(** The pages of one 2 MiB chunk; [n] are left. *)
Fixpoint direct_pages (n : nat) (lay : layout) (boot : boot_context_t) (root_phys phys offset limit : Z) : paging unit :=
  match n with
  | O => mret tt
  | S n =>
      let page_phys := u64 (phys + offset) in
      if limit <=? page_phys then mret tt
      else
        _ ← map_4k_flags boot root_phys (u64 (physical_memory_offset boot + page_phys)) page_phys
              (direct_flags_for_page lay boot page_phys) false;
        direct_pages n lay boot root_phys phys (u64 (offset + PAGE_SIZE)) limit
  end.

(** The chunks below [limit]; [n] of them, rounded up, are left. *)
Fixpoint direct_loop (n : nat) (lay : layout) (boot : boot_context_t) (root_phys phys limit : Z) : paging unit :=
  match n with
  | O => mret tt
  | S n =>
      if phys <? limit then
        let virt := u64 (physical_memory_offset boot + phys) in
        _ ← (if negb (chunk_needs_4k_mapping boot phys)
             then map_2m_flags boot root_phys virt phys (Z.lor PAGE_RW PAGE_NX)
             else direct_pages (Z.to_nat (HUGE_PAGE_SIZE / PAGE_SIZE)) lay boot root_phys phys 0 limit);
        direct_loop n lay boot root_phys (u64 (phys + HUGE_PAGE_SIZE)) limit
      else mret tt
  end.
Lemma lxor_range a b : 0 <= a < 2 ^ 64 -> 0 <= b < 2 ^ 64 -> 0 <= Z.lxor a b < 2 ^ 64.
Proof.
  intros Ha Hb. replace (Z.lxor a b) with (Z.lxor a b mod 2 ^ 64); [by apply Z.mod_pos_bound |]. apply Z.bits_inj'. intros n Hn.
  destruct (Z.ltb_spec n 64); [by apply Z.mod_pow2_bits_low |]. rewrite Z.mod_pow2_bits_high, Z.lxor_spec by lia.
  rewrite <- (Z.mod_small a (2 ^ 64)), <- (Z.mod_small b (2 ^ 64)) by done. by rewrite !Z.mod_pow2_bits_high by lia.
Qed.

Lemma canary_range b : 0 <= addr b < 2 ^ 64 -> 0 <= req b < 2 ^ 64 -> 0 <= canary b < 2 ^ 64.
Proof. intros. apply lxor_range; [apply lxor_range | done]; [unfold HEAP_CANARY_SEED; lia | done]. Qed.

(** ** The invariant *)

(** What a source of regions promises: the regions it hands out lie in the
    address space and do not overlap. *)
Class HeapGrowth {G : Type} (grow : heap_grow_fn G) := {
  grow_ok : G -> list (Z * Z) -> Prop;
  grow_law g owned n r g' :
    grow_ok g owned -> 0 <= n < 2 ^ 64 -> grow n g = (r, g') ->
    match r with
    | None => grow_ok g' owned
    | Some (p, k) => grow_ok g' ((p, k) :: owned) /\ 0 < p /\ 0 <= k /\ p + k < 2 ^ 64 /\
        forall q j, (q, j) ∈ owned -> p + k <= q \/ q + j <= p
    end
}.

Definition TOP : Z := 2 ^ 64 - 1.

Definition blk_ok (b : blk) : Prop := if free b then req b = 0 else 0 < req b /\ req b + HEAP_CANARY_BYTES <= cap b.
Definition sum_req (bs : list blk) : Z := foldr (fun b n => req b + n) 0 bs.
Definition in_regions (owned : list (Z * Z)) (a : Z) : Prop := Exists (fun '(p, k) => p <= a < p + k) owned.

Section Spec.
Context {G : Type} (grow : heap_grow_fn G) `{!HeapGrowth grow}.

Record heap_inv (w : kworld G) (bs : list blk) (owned : list (Z * Z)) : Prop := {
  inv_linked : linked (mem w) bs TOP;
  inv_first : blocks (heap w) = first 0 bs;
  inv_merged : merged bs;
  inv_blocks : Forall blk_ok bs;
  inv_bytes : total_region_bytes (heap w) = extent bs;
  inv_payload : allocated_payload_bytes (heap w) = sum_req (allocated bs);
  inv_active : active_allocations (heap w) = zlen (allocated bs);
  inv_ready : initialised (heap w) = true /\ grow_callback (heap w) = Some grow;
  inv_regions : forall a, covered bs a -> in_regions owned a;
  inv_source : grow_ok (source w) owned
}.

Lemma laid_extent lo bs hi : laid lo bs hi -> extent bs <= hi - lo /\ 64 * zlen bs <= extent bs.
Proof.
  revert lo. induction bs as [| b bs IH]; intros lo; [cbn; intros; unfold zlen; cbn; lia |].
  intros (? & ? & ? & ? & ? & L). destruct (IH _ L). rewrite zlen_cons. unfold extent in *. cbn [foldr]. unfold stop, sizeof_block in *. lia.
Qed.

Lemma inv_fuel w bs owned : heap_inv w bs owned -> (length bs < heap_fuel (heap w))%nat /\ 0 <= extent bs < 2 ^ 64.
Proof.
  intros H. destruct (laid_extent _ _ _ (linked_laid _ _ _ (inv_linked _ _ _ H))) as [E1 E2]. unfold TOP in E1. unfold heap_fuel. rewrite (inv_bytes _ _ _ H).
  unfold zlen, sizeof_block in *. split; [| lia]. enough (Z.of_nat (length bs) <= extent bs / 48) by lia. apply Z.div_le_lower_bound; lia.
Qed.

(** ** Growing *)

Lemma merged_app bs l r : merged bs -> bs = l ++ r -> merged l /\ merged r.
Proof.
  intros H ->. induction l as [| b l IH]; [done |]. destruct l as [| c l]; cbn [app merged] in *; [by destruct r; [| destruct H] |].
  destruct H as [? H]. destruct (IH H). done.
Qed.

Lemma merge1_ok b r : free b = true -> blk_ok b -> Forall blk_ok r -> Forall blk_ok (merge1 b r).
Proof.
  intros Fb Hb Hr. destruct r as [| c r]; cbn [merge1]; [by constructor |]. apply Forall_cons in Hr as [Hc Hr].
  destruct (mergeable b c); repeat constructor; done.
Qed.

Lemma coalesce_ok l b r : free b = true -> blk_ok b -> Forall blk_ok (l ++ r) -> Forall blk_ok (coalesce l b r).
Proof.
  intros Fb Hb [Hl Hr]%Forall_app. destruct l as [| c l _] using rev_ind; [rewrite coalesce_nil; by apply merge1_ok |]. rewrite coalesce_snoc.
  destruct (mergeable c b); apply Forall_app; (split; [| by apply merge1_ok]); [by apply Forall_app in Hl as [? _] | done].
Qed.


Lemma merge1_fits b r n : fits n b -> Forall (fun c => 0 <= cap c) r -> Exists (fits n) (merge1 b r).
Proof.
  intros [Fb Hn] Hr. destruct r as [| c r]; cbn [merge1]; [by left |]. destruct (mergeable b c); left; [| done].
  apply Forall_cons in Hr as [Hc _]. split; [done |]. cbn. unfold sizeof_block. lia.
Qed.

Lemma coalesce_fits l b r n : fits n b -> Forall (fun c => 0 <= cap c) (l ++ r) -> Exists (fits n) (coalesce l b r).
Proof.
  intros Hf [Hl Hr]%Forall_app. destruct l as [| c l _] using rev_ind; [rewrite coalesce_nil; by apply merge1_fits |]. rewrite coalesce_snoc.
  destruct (mergeable c b); apply Exists_app; right; (apply merge1_fits; [| done]); [| done]. apply Forall_app in Hl as [_ [Hc _]%Forall_cons].
  destruct Hf. split; [done |]. cbn. unfold sizeof_block. lia.
Qed.

Lemma align_up_16 p : 0 <= p -> p + 15 < 2 ^ 64 -> exists q, align_up_ptr p HEAP_ALIGNMENT = q /\ p <= q < p + 16 /\ q mod 16 = 0 /\ (p mod 16 = 0 -> q = p).
Proof.
  intros Hp Hw. exists (p + 15 - (p + 15) mod 16). unfold align_up_ptr, HEAP_ALIGNMENT. rewrite (u64_small (16 - 1)), (u64_small (p + (16 - 1))) by lia.
  change (16 - 1) with (2 ^ 4 - 1). rewrite land_not64_low_mask by lia. change (2 ^ 4 - 1) with 15. change (2 ^ 4) with 16.
  split; [done |]. pose proof (Z.mod_pos_bound (p + 15) 16 ltac:(done)). split; [lia |]. pose proof (Z.div_mod (p + 15) 16 ltac:(done)).
  split; [replace (p + 15 - (p + 15) mod 16) with ((p + 15) / 16 * 16) by lia; by apply Z.mod_mul |].
  intros Hm. pose proof (Z.div_mod p 16 ltac:(done)). Z.to_euclidean_division_equations. lia.
Qed.

(** The header [add_region] writes. *)
Lemma new_header m q c :
  0 <= c < 2 ^ 64 ->
  hdr (set_reserved (set_is_free (set_prev (set_next (set_requested (set_capacity (set_magic m q HEAP_FREE_MAGIC) q c) q 0) q 0) q 0) q 1) q 0) 0 0
    (mk_blk q c 0 true).
Proof. intros Hc. unfold HEAP_FREE_MAGIC. split; cbn [addr cap req free]; unfold blk_magic, HEAP_FREE_MAGIC; cbn [free]; field_reads; done. Qed.

Lemma dll_agree_apart m m' p bs n lo hi b :
  laid lo bs hi -> apart b bs -> (forall lo' hi', hi' <= addr b \/ stop b <= lo' -> agree lo' hi' m m') -> dll m p bs n -> dll m' p bs n.
Proof.
  intros L Hap A. revert p lo L Hap. induction bs as [| c bs IH]; intros p lo; [done |].
  intros (? & ? & ? & ? & ? & L) [Hc Hap]%Forall_cons [Hh Hd]. split; [| by apply (IH _ (stop c))].
  eapply hdr_agree; [| done]. apply A. unfold stop, sizeof_block in *. lia.
Qed.

(** After a region of [k] bytes at [p] was offered to the heap. *)
Definition region_post (w : kworld G) (bs : list blk) (owned : list (Z * Z)) (p k : Z) (result : option (bool * kworld G)) : Prop :=
  exists added w' bs', result = Some (added, w') /\ heap_inv w' bs' ((p, k) :: owned) /\ allocated bs' = allocated bs /\ keeps bs (mem w) (mem w') /\
    forall n, p mod 16 = 0 -> sizeof_block + n + HEAP_CANARY_BYTES <= k -> 96 < k -> n mod 16 = 0 -> added = true /\ Exists (fits n) bs'.

Lemma inv_more_regions w bs owned g p k :
  heap_inv w bs owned -> grow_ok g ((p, k) :: owned) -> heap_inv (mk_kworld (heap w) (mem w) g) bs ((p, k) :: owned).
Proof. intros H Hg. split; try apply H; [| done]. intros a Ha. apply Exists_cons_tl. by apply (inv_regions _ _ _ H). Qed.

Lemma apart_regions bs b owned p k :
  (forall a, covered bs a -> in_regions owned a) -> (forall q j, (q, j) ∈ owned -> p + k <= q \/ q + j <= p) ->
  p <= addr b -> stop b <= p + k -> 16 <= cap b -> Forall (fun c => 16 <= cap c) bs -> apart b bs.
Proof.
  intros Hc Hdis H1 H2 Hb Hcap. apply Forall_forall. intros c Hin. rewrite Forall_forall in Hcap. specialize (Hcap c Hin).
  destruct (decide (stop c <= addr b)); [by left |]. destruct (decide (stop b <= addr c)); [by right |]. exfalso.
  assert (covered bs (Z.max (addr c) (addr b))) as Hcov.
  { apply Exists_exists. exists c. split; [done |]. unfold stop, sizeof_block in *. lia. }
  apply Hc, Exists_exists in Hcov as ([q j] & Hqj & Hr). destruct (Hdis q j Hqj); unfold stop, sizeof_block in *; lia.
Qed.

Lemma add_region_spec w bs owned g p k :
  heap_inv w bs owned -> grow_ok g ((p, k) :: owned) -> 0 < p -> 0 <= k -> p + k < 2 ^ 64 -> (forall q j, (q, j) ∈ owned -> p + k <= q \/ q + j <= p) ->
  region_post w bs owned p k (add_region (mk_kworld (heap w) (mem w) g) p k).
Proof.
  intros H Hg Hp Hk Hw Hdis. assert ((p mod 16 = 0 -> k <= 96) -> region_post w bs owned p k (Some (false, mk_kworld (heap w) (mem w) g))) as Hno.
  { intros Hle. exists false, (mk_kworld (heap w) (mem w) g), bs. split; [done |]. split; [by apply inv_more_regions |]. split; [done |]. split; [done |]. intros n Hp16 _ Hk96 _. specialize (Hle Hp16). lia. }
  unfold add_region, sizeof_block, HEAP_MIN_SPLIT. rewrite (proj2 (Z.eqb_neq p 0)) by lia. cbn [orb].
  if_case; bool_cases; [apply Hno; lia |]. destruct (align_up_16 p) as (q & -> & Hq & Hqm & Hqp); [lia | lia |].
  rewrite (u64_small (q - p)) by lia. rewrite (proj2 (Z.leb_gt _ _)) by lia. rewrite (u64_small (k - (q - p))) by lia.
  change (HEAP_ALIGNMENT - 1) with (2 ^ 4 - 1). rewrite land_not64_low_mask by lia. change (2 ^ 4) with 16.
  set (n1 := k - (q - p)) in *. pose proof (Z.mod_pos_bound n1 16 ltac:(done)) as Hm. if_case; bool_cases; [apply Hno; intros Hp16; specialize (Hqp Hp16); lia |].
  cbn [heap mem source]. set (sz := n1 - n1 mod 16) in *. rewrite (u64_small (sz - 48)) by lia.
  assert (sz mod 16 = 0) as Hsz.
  { unfold sz. rewrite Zminus_mod, Z.mod_mod, Z.sub_diag by done. done. }
  set (nb := mk_blk q (sz - 48) 0 true).
  pose proof (new_header (mem w) q (sz - 48) ltac:(lia)) as Hhdr. set (m := set_reserved _ _ _) in *.
  pose proof (linked_laid _ _ _ (inv_linked _ _ _ H)) as L.
  assert (Forall (fun c => 16 <= cap c) bs) as Hcaps by (apply Forall_forall; intros c Hc; by apply (laid_elem _ _ _ c L Hc)).
  assert (apart nb bs) as Hap by (apply (apart_regions bs nb owned p k (inv_regions _ _ _ H) Hdis); unfold stop, nb, sizeof_block; cbn [addr cap]; [lia | lia | lia | done]).
  assert (linked m bs TOP) as Hlm.
  { split; [| exact L | done]. eapply (dll_agree_apart (mem w)); [exact L | exact Hap | | apply (inv_linked _ _ _ H)].
    intros lo' hi' Hr. unfold m. unfold stop, nb, sizeof_block in Hr. cbn [addr cap] in Hr. writes_outside. }
  assert (keeps bs (mem w) m) as Km.
  { intros c Hc Fc. unfold apart in Hap. rewrite Forall_forall in Hap. specialize (Hap c Hc). rewrite Forall_forall in Hcaps. specialize (Hcaps c Hc).
    unfold m. unfold nb, data, stop, sizeof_block in *. cbn [addr cap] in Hap. writes_outside. }
  destruct (inv_fuel _ _ _ H) as [Hfuel Hext].
  destruct (insert_region_linked (heap_fuel (heap w)) m bs nb TOP Hlm Hhdr) as (l & r & m' & Ebs & Eins & Hl & K); try done; try (unfold nb, stop, TOP, sizeof_block; cbn [addr cap]; lia).
  { unfold nb. cbn [cap]. replace (sz - 48) with (sz + (-3) * 16) by lia. by rewrite Z.mod_add. }
  rewrite (inv_first _ _ _ H). change q with (addr nb). rewrite Eins. cbn [mbind option_bind].
  destruct (coalesce_same l nb r eq_refl) as (Ea & Ex & Ec). rewrite <- allocated_app, <- Ebs in Ea.
  eexists true, _, (coalesce l nb r). split; [done |]. split; [| split; [done | split]].
  - assert (extent bs + sz = extent (coalesce l nb r)) as Hsum.
    { rewrite Ex, Ebs, !extent_app. change (extent (nb :: r)) with (48 + (sz - 48) + extent r). lia. }
    assert (extent (coalesce l nb r) < 2 ^ 64) by (destruct (laid_extent _ _ _ (linked_laid _ _ _ Hl)); unfold TOP in *; lia).
    split; cbn; try apply H; rewrite ?Ea.
    + done.
    + done.
    + destruct (merged_app bs l r (inv_merged _ _ _ H) Ebs) as [M1 M2]. by apply coalesce_merged.
    + pose proof (inv_blocks _ _ _ H) as Hok. rewrite Ebs in Hok. by apply coalesce_ok.
    + rewrite (inv_bytes _ _ _ H), u64_small by lia. done.
    + apply H.
    + apply H.
    + intros a Ha%Ec. rewrite covered_app in Ha. destruct Ha as [Ha | Ha]; [| apply Exists_cons in Ha as [Ha | Ha]].
      * apply Exists_cons_tl, (inv_regions _ _ _ H). rewrite Ebs, covered_app. by left.
      * apply Exists_cons_hd. unfold nb, stop, sizeof_block in Ha. cbn [addr cap] in Ha. lia.
      * apply Exists_cons_tl, (inv_regions _ _ _ H). rewrite Ebs, covered_app. by right.
    + done.
  - by apply (keeps_trans _ _ m).
  - intros n Hp16 Hn Hk96 Hn16. split; [done |]. apply coalesce_fits; [| rewrite <- Ebs; eapply Forall_impl; [exact Hcaps | cbn; intros; lia]].
    split; [done |]. unfold nb. cbn [cap]. specialize (Hqp Hp16). unfold sizeof_block, HEAP_CANARY_BYTES in Hn.
    unfold sz, n1 in *. clear - Hn Hqp Hn16. subst q. Z.to_euclidean_division_equations. lia.
Qed.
────────────────────
ASSIGNED TASK =>
When you reach the line containing "intros Hle. exists" in the data above, start copying exactly, and stop after the line containing "if_case; bool_cases; [apply Hno; lia".

COMPLETED EXERCISE =>
  { intros Hle. exists false, (mk_kworld (heap w) (mem w) g), bs. split; [done |]. split; [by apply inv_more_regions |]. split; [done |]. split; [done |]. intros n Hp16 _ Hk96 _. specialize (Hle Hp16). lia. }
  unfold add_region, sizeof_block, HEAP_MIN_SPLIT. rewrite (proj2 (Z.eqb_neq p 0)) by lia. cbn [orb].
  if_case; bool_cases; [apply Hno; lia |]. destruct (align_up_16 p) as (q & -> & Hq & Hqm & Hqp); [lia | lia |].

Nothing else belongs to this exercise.